|SHAN, JUN - Chinese Academy Of Sciences|
|CORVINI, PHILIPPE FRANCO - Nanjing University|
|SHAEFFER, ANDREAS - Nanjing University Of Information Science And Technology (NUIST)|
|Chee Sanford, Joanne|
|YAN, XIAOYUAN - Nanjing University|
|JI, RONG - Chinese Academy Of Sciences|
Submitted to: Science of the Total Environment
Publication Type: Peer Reviewed Journal
Publication Acceptance Date: 7/23/2019
Publication Date: 7/23/2019
Citation: Shan, J., Corvini, P., Shaeffer, A., Chee Sanford, J.C., Yan, X., Ji, R. 2019. Influence of the geophagous earthworm Aporrectodea sp. on the fate of bisphenol A and a branched 4-nonylphenol isomer in soil. Science of the Total Environment. 693:133574. https://doi.org/10.1016/j.scitotenv.2019.07.380.
Interpretive Summary: Earthworms are known to affect organic contaminants in soil by degradation, influencing adsorption of compounds to clay and soil organic matter, and concentrating compounds in their biomass. Since earthworms are abundant in many soils, their influence on the physicochemical and biological properties of soils can be large, ultimately affecting the fate of important compounds such as pesticides (e.g. atrazine) and pharmaceuticals that enter agricultural soils via biosolids that are applied as fertilizers. In this study, the effects of the earthworm Aporrectodea sp. on two endocrine disrupting chemicals (EDCs), bisphenol A (BPA) and nonylphenol (NP), in soil were measured using 14C labeled compounds to track their fate and the fate of their degradation products. Earthworms did not affect the mineralization of BPA, but did significantly inhibit the binding and the size distribution of BPA residues within the humic fraction of soil. Earthworms significantly inhibited the mineralization and bound residue formation of NP, and promoted the dissipation of NP and its metabolites in soil. After 9 days of incubation, 75% and 46% of the initially applied 14C-BPA and 14C-NP, respectively, were already present in bound residues. Further, accumulations of 14C-BPA or 14C-NP residues in earthworm biomass were predominant (>50%) indicating that risk assessment of EDCs based solely on their free form will lead to significant underestimation. Our results suggested that degradation and transformation of EDCs not only depend on their physicochemical properties, but also were intensively affected by the activities of earthworms through their direct ingestion and excretion of soil, formation of casts, direct/indirect influences on biodegradation mediated by soil microbes, and soil sorption mechanisms. Similar mechanisms of fate mediated by earthworms have been found with compounds like atrazine and a variety of phenolics, the latter that may include herbicidal compounds commonly used in agriculture. The impact of this study further demonstrates the role of earthworms in affecting organic contaminants in soil. The stability of organic compounds and assessments of potential risks these compounds and their metabolites have in soil ecosystems need to consider the influence of earthworms.

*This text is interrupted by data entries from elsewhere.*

(* ===== verification/IndexedData.v ===== *)
(** * Indexed data

    Model of include/util/indexed_data.hpp, in which the extractor stores the names of
    roads and other strings: the strings are put into groups, each with a
    prefix of lengths and a reference to where it starts, and [at] finds a string by
    its number.  The layout of a group is a policy; both policies, with lengths of
    variable and of fixed size, are instances of one interface, and the theorems
    about the container are proved against that interface. *)
From S2P Require Import Prelude.

(** ** The interface of a policy

    A range of offsets stands for the items between them.  [None] of a writer is
    the exception about a length that is too large; a reader gets the bytes, the
    position of an item in its group and the range of the group, and returns the range of the
    item. *)

Class GroupBlock (B : Type) : Type := {
  BLOCK_SIZE : Z;
  BlockReference : Type;
  BlockReference_new : BlockReference;
  offset : BlockReference -> Z;
  WriteBlockReference : list Z -> Z -> option (BlockReference * Z);
  WriteBlockPrefix : list Z -> option (list Z);
  ReadRefrencedBlock : BlockReference -> list Z -> Z -> Z -> Z -> option (Z * Z)
}.
#[global] Arguments BLOCK_SIZE B {_}.
#[global] Arguments BlockReference B {_}.
#[global] Arguments BlockReference_new B {_}.
#[global] Arguments offset {B _}.
#[global] Arguments WriteBlockReference B {_}.
#[global] Arguments WriteBlockPrefix B {_}.
#[global] Arguments ReadRefrencedBlock {B _}.

(** The lengths of the items of a range, as [std::uint32_t]. *)
Fixpoint data_lengths (range : list Z) : list Z :=
  match range with
  | a :: (b :: _) as range' => wrap 32 (b - a) :: data_lengths range'
  | _ => []
  end.

(** ** Lengths of variable size *)

Inductive VariableGroupBlock (N : Z) : Type := .

Module VariableBlock.
Record BlockReference : Type := mkReference { offset : Z; descriptor : Z }.

Definition log256 (value : Z) : Z := if value =? 0 then 0 else if value <? 256 then 1 else if value <? 65536 then 2 else 3.

(** Both iterators after the bytes of a length. *)
Definition var_advance (values : list Z) (data length byte_length : Z) : option (Z * Z) :=
  if byte_length =? 0 then Some (data, length)
  else if byte_length =? 1 then
    b0 ← values !z length; Some (data + b0, length + 1)
  else if byte_length =? 2 then
    b0 ← values !z length; b1 ← values !z (length + 1); Some (data + b0 + Z.shiftl b1 8, length + 2)
  else
    b0 ← values !z length; b1 ← values !z (length + 1); b2 ← values !z (length + 2);
    Some (data + b0 + Z.shiftl b1 8 + Z.shiftl b2 16, length + 3).

Definition sum2bits (value : Z) : Z :=
  let value := wrap 32 (Z.land (Z.shiftr value 2) 0x33333333 + Z.land value 0x33333333) in
  let value := wrap 32 (Z.land (Z.shiftr value 4) 0x0f0f0f0f + Z.land value 0x0f0f0f0f) in
  let value := wrap 32 (Z.land (Z.shiftr value 8) 0x00ff00ff + Z.land value 0x00ff00ff) in
  wrap 32 (Z.land (Z.shiftr value 16) 0x0000ffff + Z.land value 0x0000ffff).

(** The loop over the items of a group, last one first. *)
Fixpoint describe (lengths : list Z) (descriptor prefix_length : Z) : option (Z * Z) :=
  match lengths with
  | [] => Some (descriptor, prefix_length)
  | data_length :: lengths' =>
      if 0x1000000 <=? data_length then None
      else
        let byte_length := log256 data_length in
        describe lengths' (Z.lor (wrap 32 (Z.shiftl descriptor 2)) byte_length) (prefix_length + byte_length)
  end.

Definition WriteBlockReference (range : list Z) (data_offset : Z) : option (BlockReference * Z) :=
  '(descriptor, prefix_length) ← describe (reverse (data_lengths range)) 0 0;
  Some (mkReference (wrap 32 data_offset) descriptor, wrap 64 (data_offset + prefix_length)).

(** The first bytes of a length in memory. *)
Definition length_bytes (data_length : Z) : list Z :=
  take (Z.to_nat (log256 data_length)) [data_length mod 256; data_length / 256 mod 256; data_length / 65536 mod 256; data_length / 16777216].

Definition WriteBlockPrefix (range : list Z) : option (list Z) := Some (concat (length_bytes <$> data_lengths range)).

(** The loop that passes [local_index] items. *)
Fixpoint pass_items (local_index : nat) (values : list Z) (first var_lengths descriptor : Z) : option (Z * Z * Z) :=
  match local_index with
  | O => Some (first, var_lengths, descriptor)
  | S local_index' =>
      '(first, var_lengths) ← var_advance values first var_lengths (Z.land descriptor 3);
      pass_items local_index' values first var_lengths (Z.shiftr descriptor 2)
  end.

Definition ReadRefrencedBlock (N : Z) (reference : BlockReference) (values : list Z) (local_index first last : Z) : option (Z * Z) :=
  let var_lengths := first in
  let first := first + sum2bits (descriptor reference) in
  '(first, var_lengths, descriptor) ← pass_items (Z.to_nat local_index) values first var_lengths (descriptor reference);
  if local_index <? N then
    '(last, _) ← var_advance values first var_lengths (Z.land descriptor 3); Some (first, last)
  else Some (first, last).
End VariableBlock.

#[export] Instance variable_block N : GroupBlock (VariableGroupBlock N) := {
  BLOCK_SIZE := N;
  BlockReference := VariableBlock.BlockReference;
  BlockReference_new := VariableBlock.mkReference 0 0;
  offset := VariableBlock.offset;
  WriteBlockReference := VariableBlock.WriteBlockReference;
  WriteBlockPrefix := VariableBlock.WriteBlockPrefix;
  ReadRefrencedBlock := VariableBlock.ReadRefrencedBlock N
}.

(** ** Lengths of one byte *)

Inductive FixedGroupBlock (N : Z) : Type := .

Module FixedBlock.
Record BlockReference : Type := mkReference { offset : Z }.

Definition WriteBlockReference (N : Z) (range : list Z) (data_offset : Z) : option (BlockReference * Z) :=
  Some (mkReference (wrap 32 data_offset), wrap 64 (data_offset + N)).

(** The loop over the items; [prefix] is an array of [N] bytes. *)
Fixpoint fill_prefix (lengths : list Z) (index : Z) (prefix : list Z) : option (list Z) :=
  match lengths with
  | [] => Some prefix
  | data_length :: lengths' =>
      if 255 <? data_length then None
      else prefix ← zset index (wrap 8 data_length) prefix; fill_prefix lengths' (index + 1) prefix
  end.

Definition WriteBlockPrefix (N : Z) (range : list Z) : option (list Z) := fill_prefix (data_lengths range) 0 (replicate (Z.to_nat N) 0).

Fixpoint pass_items (local_index : nat) (values : list Z) (first fixed_lengths : Z) : option (Z * Z) :=
  match local_index with
  | O => Some (first, fixed_lengths)
  | S local_index' => b ← values !z fixed_lengths; pass_items local_index' values (first + b) (fixed_lengths + 1)
  end.

Definition ReadRefrencedBlock (N : Z) (reference : BlockReference) (values : list Z) (local_index first last : Z) : option (Z * Z) :=
  '(first, fixed_lengths) ← pass_items (Z.to_nat local_index) values (first + N) first;
  if local_index <? N then b ← values !z fixed_lengths; Some (first, first + b) else Some (first, last).
End FixedBlock.

#[export] Instance fixed_block N : GroupBlock (FixedGroupBlock N) := {
  BLOCK_SIZE := N;
  BlockReference := FixedBlock.BlockReference;
  BlockReference_new := FixedBlock.mkReference 0;
  offset := FixedBlock.offset;
  WriteBlockReference := FixedBlock.WriteBlockReference N;
  WriteBlockPrefix := FixedBlock.WriteBlockPrefix N;
  ReadRefrencedBlock := FixedBlock.ReadRefrencedBlock N
}.

(** ** The container *)

Section container.
Context (B : Type) {policy : GroupBlock B}.

Record IndexedDataImpl : Type := mkIndexedData { blocks : list (BlockReference B); values : list Z }.

(** How many items of the rest go into the prefix of a group, and how many into
    the group: one more, if there is one. *)
Definition items_in_prefix (os : list Z) : nat := Z.to_nat (Z.min (BLOCK_SIZE B) (zlen os - 1)).
Definition items_in_block (os : list Z) : nat :=
  let next := items_in_prefix os in (next + Z.to_nat (Z.min 1 (zlen os - 1 - Z.of_nat next)))%nat.

(** [[first, last]] of the loops, and the bytes that a group takes without its
    prefix. *)
Definition prefix_range (os : list Z) : list Z := take (S (items_in_prefix os)) os.
Definition block_begin (os : list Z) : Z := default 0 (os !! 0%nat).
Definition block_end (os : list Z) : Z := default 0 (os !! items_in_block os).

(** The first loop of the constructor: references and the size of the data. *)
Fixpoint write_references (fuel : nat) (os : list Z) (data_size : Z) : option (list (BlockReference B) * Z) :=
  if zlen os <=? 1 then Some ([], data_size)
  else
    match fuel with
    | O => None
    | S fuel' =>
        '(reference, data_size) ← WriteBlockReference B (prefix_range os) data_size;
        '(references, data_size) ← write_references fuel' (drop (items_in_block os) os) (wrap 64 (data_size + (block_end os - block_begin os)));
        Some (reference :: references, data_size)
    end.

(** The second loop: prefixes and items. *)
Fixpoint write_values (fuel : nat) (os data : list Z) : option (list Z) :=
  if zlen os <=? 1 then Some []
  else
    match fuel with
    | O => None
    | S fuel' =>
        prefix ← WriteBlockPrefix B (prefix_range os);
        rest ← write_values fuel' (drop (items_in_block os) os) data;
        Some (prefix ++ zslice data (block_begin os) (block_end os - block_begin os) ++ rest)
    end.

(** A vector of a size, written from its front. *)
Definition written_into {A} (x : A) (size : Z) (l : list A) : option (list A) :=
  if zlen l <=? size then Some (l ++ replicate (Z.to_nat (size - zlen l)) x) else None.

Definition IndexedData (os data : list Z) : option IndexedDataImpl :=
  let number_of_elements := zlen os - 1 in
  let number_of_blocks := wrap 32 (if number_of_elements =? 0 then 0 else 1 + (number_of_elements - 1) / (BLOCK_SIZE B + 1)) in
  '(references, data_size) ← write_references (length os) os 0;
  blocks ← written_into (BlockReference_new B) number_of_blocks references;
  bytes ← write_values (length os) os data;
  values ← written_into 0 data_size bytes;
  Some (mkIndexedData blocks values).

(** [at]: the bytes of an item, empty for a number without one. *)
Definition at_index (d : IndexedDataImpl) (index : Z) : option (list Z) :=
  if zlen (values d) =? 0 then Some []
  else
    let block_idx := index / (BLOCK_SIZE B + 1) in
    let internal_idx := index mod (BLOCK_SIZE B + 1) in
    if zlen (blocks d) <=? block_idx then Some []
    else
      reference ← blocks d !z block_idx;
      let first := offset reference in
      last ← (if block_idx + 1 =? zlen (blocks d) then Some (zlen (values d)) else next ← blocks d !z (block_idx + 1); Some (offset next));
      '(first, last) ← ReadRefrencedBlock reference (values d) internal_idx first last;
      Some (zslice (values d) first (last - first)).
End container.
#[global] Arguments blocks {B policy}.
#[global] Arguments values {B policy}.

(** A container of five strings. *)
Example names : let d := IndexedData (VariableGroupBlock 2) [0; 3; 3; 7; 8; 10] (str "abcdefghij") in
  (d ≫= fun d => mapM (at_index (VariableGroupBlock 2) d) [0; 1; 2; 3; 4; 5; 9]) = Some [str "abc"; []; str "defg"; str "h"; str "ij"; []; []].
Proof. by vm_compute. Qed.

Example fixed_names : let d := IndexedData (FixedGroupBlock 2) [0; 3; 3; 7; 8; 10] (str "abcdefghij") in
  (d ≫= fun d => mapM (at_index (FixedGroupBlock 2) d) [0; 1; 2; 3; 4; 5; 9]) = Some [str "abc"; []; str "defg"; str "h"; str "ij"; []; []].
Proof. by vm_compute. Qed.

Technical Abstract: Large amounts of endocrine disrupting chemicals (EDCs) including bisphenol A (BPA) and nonylphenol (NP) are released into the soil due to the application of biosolids. Earthworms are the predominant biomass in many terrestrial ecosystems and profoundly influence the physico-chemical and biological properties of soils. However, information about the effects of earthworm activities on the behaviors of EDCs in soil is still limited. Here, the effects of earthworm on mineralization, degradation, and bound residue formation of BPA and NP were investigated using the 14C tracer technique. The results showed that earthworms do not affect mineralization of BPA, but significantly inhibited bound residue formation of BPA and changed the size distribution of BPA residues within humic substances. Earthworms significantly inhibited mineralization and bound residue formation of NP, whereas it also significantly promoted the dissipation of NP and NP’s metabolites in soil. After 9 days of incubation, 75% and 46% of the initially applied 14C-BPA and 14C-NP were already present in bound residues, respectively, indicating that the major route of dissipation of BPA and NP in soil was bound-residue formation. Among total 14C-BPA or 14C-NP residues accumulated in earthworms, bound residues were also predominant (>50%), implying that risk assessment of EDCs based on their concentrations of free form in earthworms might be significantly underestimated. Taken together, our results suggest that fate of EDCs in soil not only depended on their physico-chemical properties but also was intensively affected by earthworm activities, underlining that effects of earthworms should be considered when evaluating environmental behavior and potential risk of EDCs in soil.